**Work to be completed:**
Repeat only part of the entries. Start at the line that has "Definition reopen_table (t" and keep going through the last line, exactly as given.

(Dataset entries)
<<<<
Lemma grow_run t : holds t ∅ (SIZE_MAX - 1) (SIZE_MAX - 20) → data_len t = 0 → fsm_len t = 1152 →
  ∃ t', grow t = Ok (tt, t') ∧ @rep _ _ (table_wview deep_fuel) t' (WView ∅ deep_ops 522).
Proof.
  intros Ht Hd Hf.
  destruct (new_pages_run page_items t ∅ _ _ Ht) as (t1 & H1 & Ht1 & Hd1 & Hf1).
  - apply (bool_decide_unpack _). vm_compute. exact I.
  - by vm_compute.
  - by vm_compute.
  - rewrite Hd. by vm_compute.
  - rewrite Hf. by vm_compute.
  - rewrite Hd in *. rewrite Hf in *. change (length page_items) with 6%nat in *.
    destruct (delete_all_run deep_fuel (paged_rids ∅ 0 page_items) t1 _ _ _ Ht1) as (t2 & H2 & Ht2 & Hd2 & Hf2).
    + apply (bool_decide_unpack _). vm_compute. exact I.
    + by vm_compute.
    + by vm_compute.
    + rewrite Hd1. by vm_compute.
    + change (length (paged_rids ∅ 0 page_items)) with 6%nat. unfold MAX_LEN. lia.
    + by apply Nat.ltb_lt.
    + change (length (paged_rids ∅ 0 page_items)) with 6%nat. unfold deep_fuel. lia.
    + change (length (paged_rids ∅ 0 page_items)) with 6%nat in *. fold six_pages in Ht2.
      exists t2. split; [unfold grow; by rewrite (bind_ok _ _ _ _ _ H1)|].
      exists six_pages. cbn [w_heap w_left w_room]. split; [eapply holds_spend; [exact Ht2|by vm_compute|by vm_compute]|].
      assert (map_Forall (λ _ its, its = []) six_pages) as Hempty by (apply (bool_decide_unpack _); vm_compute; exact I).
      split; [|split; [left; by vm_compute|]].
      * intros rid. rewrite lookup_empty. unfold heap_at.
        destruct (six_pages !! rid_block_addr rid) as [its|] eqn:E; [|done]. rewrite (Hempty _ _ E). cbn. by destruct (_ <? 0).
      * unfold growth_bounds. cbv zeta. change (deep_ops / write_cost deep_fuel) with 400. unfold MAX_LEN, deep_fuel. lia.
Qed.

(** *** What processes leave

    Each inserts an item with [table_insert], whose search fails, closes the
    table and is followed by another one; the last one deletes the items. *)
Definition reopen_table (t : Table) : M Table unit := λ s, table_init (path_of (data_pool s)) (path_of (fsm_pool s)) t.

Fixpoint insert_each (items : list (list byte)) : M Table (list RID) :=
  match items with
  | [] => mret []
  | bs :: items =>
      rid ← table_insert deep_fuel bs (Z.of_nat (length bs));
      table_close;; reopen_table blank_table;;
      rids ← insert_each items;
      mret (rid :: rids)
  end.

Definition table_files (m : M Table unit) : PathState * PathState :=
  match (table_init NoFile NoFile;; m;; table_close) blank_table with
  | Ok (_, t) => (path_of (data_pool t), path_of (fsm_pool t))
  | _ => (NoFile, NoFile)
  end.

Definition processes : M Table unit := rids ← insert_each page_items; delete_all deep_fuel rids.

(** their files are those that [grow] leaves *)
Lemma processes_grow : table_files processes = table_files grow.
Proof. vm_compute. reflexivity. Qed.

Lemma table_files_ok m t t1 t2 : table_init NoFile NoFile blank_table = Ok (tt, t) → m t = Ok (tt, t1) →
  table_close t1 = Ok (tt, t2) → table_files m = (path_of (data_pool t2), path_of (fsm_pool t2)).
Proof. intros H1 H2 H3. unfold table_files, mbind, M_bind. by rewrite H1, H2, H3. Qed.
>>>>
**Written solution:**
Definition reopen_table (t : Table) : M Table unit := λ s, table_init (path_of (data_pool s)) (path_of (fsm_pool s)) t.

Fixpoint insert_each (items : list (list byte)) : M Table (list RID) :=
  match items with
  | [] => mret []
  | bs :: items =>
      rid ← table_insert deep_fuel bs (Z.of_nat (length bs));
      table_close;; reopen_table blank_table;;
      rids ← insert_each items;
      mret (rid :: rids)
  end.

Definition table_files (m : M Table unit) : PathState * PathState :=
  match (table_init NoFile NoFile;; m;; table_close) blank_table with
  | Ok (_, t) => (path_of (data_pool t), path_of (fsm_pool t))
  | _ => (NoFile, NoFile)
  end.

Definition processes : M Table unit := rids ← insert_each page_items; delete_all deep_fuel rids.

(** their files are those that [grow] leaves *)
Lemma processes_grow : table_files processes = table_files grow.
Proof. vm_compute. reflexivity. Qed.

Lemma table_files_ok m t t1 t2 : table_init NoFile NoFile blank_table = Ok (tt, t) → m t = Ok (tt, t1) →
  table_close t1 = Ok (tt, t2) → table_files m = (path_of (data_pool t2), path_of (fsm_pool t2)).
Proof. intros H1 H2 H3. unfold table_files, mbind, M_bind. by rewrite H1, H2, H3. Qed.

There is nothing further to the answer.